WASHINGTON, United States (CMC) — The Pan American Health Organization (PAHO) has announced new guidelines to improve detection and management of Chagas disease, a parasitic infection that claims some 12,000 lives in Latin America and the Caribbean every year.
PAHO said an estimated 65 million people living in 21 endemic countries of the Americas are at risk of contracting the disease and as a result has published a new “Guide for Diagnosis and Treatment of Chagas Disease”.
Chagas disease, or American trypanosomiasis, is caused by the Trypanosoma cruzi parasite and can be transmitted by insects, through blood transfusions, from mother to child during pregnancy or childbirth, and by food.
PAHO said more than six million people live with Chagas, most of them unaware that they are infected. An estimated 28,000 new cases result each year from vector transmission, with an additional 8,000 new cases resulting from congenital transmission.
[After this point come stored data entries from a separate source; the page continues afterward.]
(** X16. The obstacle override has the last word on the setpoints: in an
    iteration that completes with an obstacle detected closer than 2 m, the
    roll setpoint at the end is 10 sinf((angle + 90) pi / 180) whatever the
    navigation controllers computed, and the pitch setpoint is not negative
    (no forward command). *)
Theorem obstacle_override_final fuel raw s s' :
  detected (obstacle s) = true ->
  F32.ltb (distance (obstacle s)) OBSTACLE_DISTANCE = true ->
  control_tick fuel raw s = Some s' ->
  roll (setpoint (cmd s')) =
    F32.mul (F32.of_Z 10)
            (sinf (deg_to_rad (F64.of_f32 (F32.add (angle (obstacle s)) (F32.of_Z 90)))))
  /\ F32.ltb (pitch (setpoint (cmd s'))) F32.zero = false.
Proof.
  intros Hd Hnear. rewrite control_tick_stages.
  destruct (navigation_stage fuel raw s) as [sc|] eqn:Hn; [|discriminate].
  assert (Ho : obstacle sc = obstacle s).
  { apply (navigation_stage_preserves (fun x => obstacle x = obstacle s))
      with (fuel := fuel) (raw := raw) (s := s); try reflexivity; try exact Hn;
      try (intros; assumption).
    - intros x Hx. destruct (altitude_hold_targets x) as (_ & _ & _ & ->). exact Hx.
    - intros f x x' Hx Hp. destruct (position_hold_targets _ _ _ Hp) as (_ & _ & _ & ->).
      exact Hx. }
  intros E; apply some_eq in E; subst s'.
  destruct (tail_targets sc) as (_ & _ & _ & ->).
  unfold obstacle_avoidance. rewrite Ho, Hd, Hnear. cbn [negb].
  cbn [cmd with_cmd setpoint set_setpoint roll pitch set_roll].
  split; [reflexivity|].
  destruct (F32.ltb (pitch (setpoint (cmd sc))) F32.zero) eqn:E; [reflexivity | exact E].
Qed.

(** X17. An active pass of [position_hold_controller] leaves roll and
    pitch setpoints that are each NaN or within [-25, 25] degrees, and does
    not touch the yaw setpoint. *)
Theorem position_hold_setpoints fuel s s' :
  MODE_POSITION_HOLD <= flight_mode (cmd s) ->
  fix_valid (gps s) = true ->
  position_hold_controller fuel s = Some s' ->
  Forall (fun r => is_nan r = true
                   \/ (F32.leb (F32.opp (F32.of_Z 25)) r = true
                       /\ F32.leb r (F32.of_Z 25) = true))
         [roll (setpoint (cmd s')); pitch (setpoint (cmd s'))]
  /\ yaw (setpoint (cmd s')) = yaw (setpoint (cmd s)).
Proof.
  intros Hm Hf. unfold position_hold_controller.
  apply Z.ltb_ge in Hm. rewrite Hm, Hf. cbn [orb negb].
  destruct (get_bearing_deg fuel _ _); [|discriminate].
  intros E; apply some_eq in E; subst s'.
  cbn [cmd with_cmd setpoint set_setpoint roll pitch yaw set_roll set_pitch].
  assert (Hc : forall x, let r := constrain_float x (F32.opp (F32.of_Z 25)) (F32.of_Z 25) in
               is_nan r = true
               \/ (F32.leb (F32.opp (F32.of_Z 25)) r = true /\ F32.leb r (F32.of_Z 25) = true)).
  { intros x r. subst r. destruct (is_nan x) eqn:Ex.
    - left. rewrite constrain_float_is_nan by reflexivity. exact Ex.
    - right. apply constrain_float_between; try reflexivity. exact Ex. }
  split; [|reflexivity].
  apply Forall_cons; [apply Hc | apply Forall_cons; [apply Hc | apply Forall_nil]].
Qed.

Lemma control_tick_preserves_yaw_setpoint fuel raw s s' :
  control_tick fuel raw s = Some s' ->
  yaw (setpoint (cmd s')) = yaw (setpoint (cmd s)).
Proof.
  intros Ht.
  apply (control_tick_preserves
           (fun x => yaw (setpoint (cmd x)) = yaw (setpoint (cmd s))))
    with (fuel := fuel) (raw := raw) (s := s); try reflexivity; try exact Ht;
    try (intros; assumption).
  - intros x Hx. destruct (altitude_hold_targets x) as (_ & _ & -> & _). exact Hx.
  - intros f x x' Hx Hp. destruct (position_hold_targets _ _ _ Hp) as (_ & _ & -> & _).
    exact Hx.
  - intros x Hx. rewrite <- Hx. unfold obstacle_avoidance.
    destruct (negb (detected (obstacle x))); [reflexivity|].
    destruct (F32.ltb (distance (obstacle x)) OBSTACLE_DISTANCE); [|reflexivity].
    cbn [cmd with_cmd setpoint set_setpoint yaw set_roll].
    destruct (F32.ltb (pitch (setpoint (cmd x))) F32.zero); reflexivity.
  - intros x Hx. destruct (safety_check_frame x) as (_ & _ & _ & _ & -> & _). exact Hx.
  - intros x Hx. destruct (stabilize_and_mix_frame x) as (-> & _). exact Hx.
Qed.

(** X18. Nothing ever writes the yaw setpoint: no controller and no API
    call assigns [cmd.setpoint.yaw], so through any sequence of iterations
    and API calls it keeps the value it had, which from
    [control_system_init] is zero. *)
Theorem yaw_setpoint_invariant evs s s' :
  run evs s = Some s' -> yaw (setpoint (cmd s')) = yaw (setpoint (cmd s)).
Proof.
  intros Hrun.
  apply (run_preserves (fun x => yaw (setpoint (cmd x)) = yaw (setpoint (cmd s))))
    with (evs := evs) (s := s); try reflexivity; try exact Hrun.
  - intros f r x x' Hx Ht. rewrite (control_tick_preserves_yaw_setpoint _ _ _ _ Ht).
    exact Hx.
  - intros c x Hx. rewrite <- Hx. destruct c; reflexivity.
Qed.
End Setpoints.

(** ** Hardware traffic *)

Section Traffic.
Context `{Hal} `{FloatCast} `{LibM}.

Lemma set_motor_pwm_active k p :
  1 <= k <= 4 -> 0 <= p < 65536 ->
  set_motor_pwm k p = [PwmEnableChannel PWMD1 (k - 1) (PWM_PERCENTAGE_TO_WIDTH PWMD1 p)].
Proof.
  intros Hk Hp. unfold set_motor_pwm, to_uint8, to_uint16.
  rewrite (Z.mod_small k 256), (Z.mod_small p 65536) by lia.
  replace (1 <=? k) with true by (symmetry; apply Z.leb_le; lia).
  replace (k <=? 4) with true by (symmetry; apply Z.leb_le; lia).
  reflexivity.
Qed.

(** The state of [control_iteration] is that of [control_tick]; its traffic
    is fixed by that state. *)
Lemma control_iteration_spec fuel raw s :
  control_iteration fuel raw s =
  match control_tick fuel raw s with
  | Some s' =>
      Some (s', read_imu_traffic ++ [WritePad GPIOE 12 (armed (cmd s'))]
                ++ set_motor_pwm 1 (m1 (motors s')) ++ set_motor_pwm 2 (m2 (motors s'))
                ++ set_motor_pwm 3 (m3 (motors s')) ++ set_motor_pwm 4 (m4 (motors s'))
                ++ [SleepUntilNextPeriod])
  | None => None
  end.
Proof.
  unfold control_iteration, control_tick.
  destruct (flight_mode_logic fuel _) as [sb|]; [|reflexivity].
  match goal with |- match ?x with _ => _ end = _ => destruct x as [sc|] end;
    [|reflexivity].
  destruct (stabilize_and_mix_frame (safety_check (obstacle_avoidance sc))) as (-> & _).
  reflexivity.
Qed.

Lemma iteration_pulses fuel raw s s' evs :
  control_iteration fuel raw s = Some (s', evs) ->
  Forall (fun p => MOTOR_MIN <= p <= MOTOR_MAX)
         [m1 (motors s'); m2 (motors s'); m3 (motors s'); m4 (motors s')].
Proof.
  rewrite control_iteration_spec.
  destruct (control_tick fuel raw s) as [s1|] eqn:Ht; [|discriminate].
  intros E. apply some_eq in E.
  assert (Hs : s1 = s') by (exact (f_equal fst E)). subst s1.
  destruct (control_tick_motors _ _ _ _ Ht) as (Hr & _). exact Hr.
Qed.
In addition to this significant negative public health impact in the Americas, Chagas also has the potential to spread to other continents via congenital transmission and blood transfusions.
“Yet health personnel in the region have typically faced the problem with little information and minimal training on timely and adequate diagnosis and treatment, including comprehensive clinical management,’ PAHO said.
It said that the new guide seeks to bridge these gaps by providing clearer and more standardized procedures for improved care and treatment for every infected person, with the goal of contributing to better health for patients, their families and entire communities.
The new guide was developed by notable experts in the field and is based on evidence assessed with the GRADE methodology (Grading of Recommendations Assessment, Development and Evaluation), providing a synthesis of currently known and published evidence on the subject.